I emailed friends that I thought might be game: “Hey, we’re doing Thanksgiving in San Juan. You guys should come.”
I took a home pregnancy test mostly to will my tardy period to arrive. Nick was in Ohio still, taking care of his dad. Desi and the babysitter we couldn’t afford were building couch forts. My Outlook was going ding ding ding ding ding.
I’m a daydreamer, a fantasizer, a space cadet, a revisionist. I’m never not thinking of my life in terms of a fractal of alternate possibilities blazing out in laser beams of light, obscuring my current reality from view. But I did not once consider that the test might be positive. Then Polly’s spaceship crashed into the garage. Like Alf.
Still on the toilet and holding the pee-splattered test, I did the period math. This pregnancy, should it hold fast, should I choose to continue it, would result in a baby due November 22. The same day as our flights to Puerto Rico.
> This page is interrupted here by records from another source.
Lemma send_one_frame now rw msg i m m1 i1 out : send_one now rw msg i m = Some (m1, i1, out) -> one_sent msg i m m1 i1 out.
Proof.
  unfold send_one. fold (wanted msg m i). intros E. destruct (wanted msg m i) eqn:Hw; [|by injection E as <- <- <-; split].
  assert (forall b (m2 : InterfaceManager), same_settings m m2 -> (forall a, a <> if_address i -> controls m2 !! a = controls m !! a) ->
    Some (if (b : bool) then (m2, if is_announce (tx_packet msg) then set_stats (count_announce_tx (Z.of_nat (packet_wire_len (tx_packet msg)))) i else i,
            [(if_address i, mkTxMessage (tx_type msg) (outbound_packet rw m2 i (tx_packet msg)))]) else (m2, i, [])) = Some (m1, i1, out) ->
    one_sent msg i m m1 i1 out) as Hfin.
  { intros b m2 Hs Ho E2. destruct b; injection E2 as <- <- <-; split; try done; try congruence; [by case_match|by repeat constructor]. }
  destruct (_ && _) in E; [|by apply (Hfin true m)].
  destruct (controls m !! if_address i) as [c|] eqn:Hc; [|by apply (Hfin true m)].
  destruct (announce_gate _ _ c) as [[ok c']|] eqn:Hg; [|done].
  apply (Hfin ok (set_controls (<[if_address i := c']> (controls m)) m)) in E; [done| |].
  - apply (insert_same _ _ c); [done|]. by apply (gate_settings _ _ _ _ _ Hg).
  - intros a Ha. cbn. by rewrite lookup_insert_ne.
Qed.

(** A forwarded announce that an interface takes. *)
Lemma send_one_announce now rw msg i m m1 i1 out : send_one now rw msg i m = Some (m1, i1, out) ->
  is_announce (tx_packet msg) = true -> 0 < hops (header (tx_packet msg)) -> wanted msg m i = true ->
  (forall c, controls m !! if_address i = Some c -> queue_ok c /\ Z.of_nat (length (announce_queue c)) < MAX_QUEUED_ANNOUNCES) ->
  sent_or_queued msg (if_address i) m1 out.
Proof.
  intros E Ha Hh Hw Hc. unfold send_one in E. fold (wanted msg m i) in E. rewrite Hw, Ha in E. rewrite (proj2 (Z.ltb_lt _ _)) in E by done.
  cbn [andb] in E. assert (forall m2, outbound_packet rw m2 i (tx_packet msg) = tx_packet msg) as Hout.
  { intros m2. unfold outbound_packet. rewrite (proj2 (Z.eqb_neq _ _)) by lia. by rewrite !andb_false_r, !andb_false_l. }
  destruct (controls m !! if_address i) as [c|] eqn:Ec.
  - destruct (announce_gate _ _ c) as [[ok c']|] eqn:Hg; [|done]. cbn in E. destruct (Hc c eq_refl) as [Hok Hl].
    destruct (gate_spec _ _ _ _ _ Hg Hok Ha Hl) as [Hok' [->|He]].
    + rewrite Hout in E. injection E as <- <- <-. left. destruct msg. by left.
    + right. destruct ok; injection E as <- <- <-; cbn; rewrite lookup_insert_eq; eexists; split; done.
  - cbn in E. rewrite Hout in E. injection E as <- <- <-. left. destruct msg. by left.
Qed.

Definition room_for_announces (m : InterfaceManager) : Prop :=
  map_Forall (fun _ c => queue_ok c /\ Z.of_nat (length (announce_queue c)) < MAX_QUEUED_ANNOUNCES) (controls m).

Lemma wanted_same msg i m m' : same_settings m m' -> wanted msg m i = wanted msg m' i.
Proof. intros H. unfold wanted. by rewrite (should_send_same msg i m m' H). Qed.

Record loop_sent (msg : TxMessage) (l : list LocalInterface) (m m1 : InterfaceManager) (l1 : list LocalInterface)
    (out : list (AddressHash * TxMessage)) : Prop := {
  loop_key : iface_key <$> l1 = iface_key <$> l;
  loop_settings : same_settings m m1;
  loop_others : forall a, a ∉ if_address <$> l -> controls m1 !! a = controls m !! a;
  loop_out : Forall (fun x => x.1 ∈ if_address <$> l) out;
  loop_unwanted : forall i, i ∈ l -> wanted msg m i = false -> Forall (fun x => x.1 <> if_address i) out /\
    controls m1 !! if_address i = controls m !! if_address i;
  loop_announce : forall i, i ∈ l -> wanted msg m i = true -> is_announce (tx_packet msg) = true -> 0 < hops (header (tx_packet msg)) ->
    (forall a c, a ∈ if_address <$> l -> controls m !! a = Some c -> queue_ok c /\ Z.of_nat (length (announce_queue c)) < MAX_QUEUED_ANNOUNCES) ->
    sent_or_queued msg (if_address i) m1 out;
}.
Within hours, I felt nauseous and my jeans became hostile. Third baby really pulls the ripcord. I would spend the next few months in bed when I wasn’t working. Twitter gave me anxiety, Instagram was boring. I downloaded TikTok to my phone. I flicked up to advance to the next video over and over and over again. Did you know that after a certain period of time, TikTok will scold you for being on the app too long? Don’t worry though, you can just swipe right past the admonishment and see more strippers getting ready for work and counting their earnings.
I spent so much time in bed on TikTok that the trending audio from that time period gives me a Pavlovian carsick feeling if I encounter it now:
cause I’m hopeful, yes I am, hopeful for today
Into the thick of it! Into the thick of it!
They’ll call me Freedom /just like a wavin’ flag
You want me, I want you, baby/my sugarboo, I'm levitating
“Levitating” especially colonized my brain. The family noted my absence. I tossed, between the sheets, clammy and miserable. I watched Dua Lipa grind up and down on her mic stand like a sexy carousel horse. I overexposed myself to the song in an effort to exorcise it from my brain. Nothing worked. It was braided into my bones.
The song was engineered to be a TikTok mega-smash and it succeeded. The music video was created in partnership with the app which is immediately obvious if you watch it. A glowing portal appears to her in the desert. She approaches it and is beamed up. The art deco spaceship elevator has a brass TikTok symbol where an antique dial might be. Dua is flanked by well-known capital-c Creators performing what we all recognize as TikTok dancing: small movements on a single axis that can be captured by a tripod-bound device in portrait mode. At one point the elevator appears to actually become a phone? with Dua and DaBaby trapped inside.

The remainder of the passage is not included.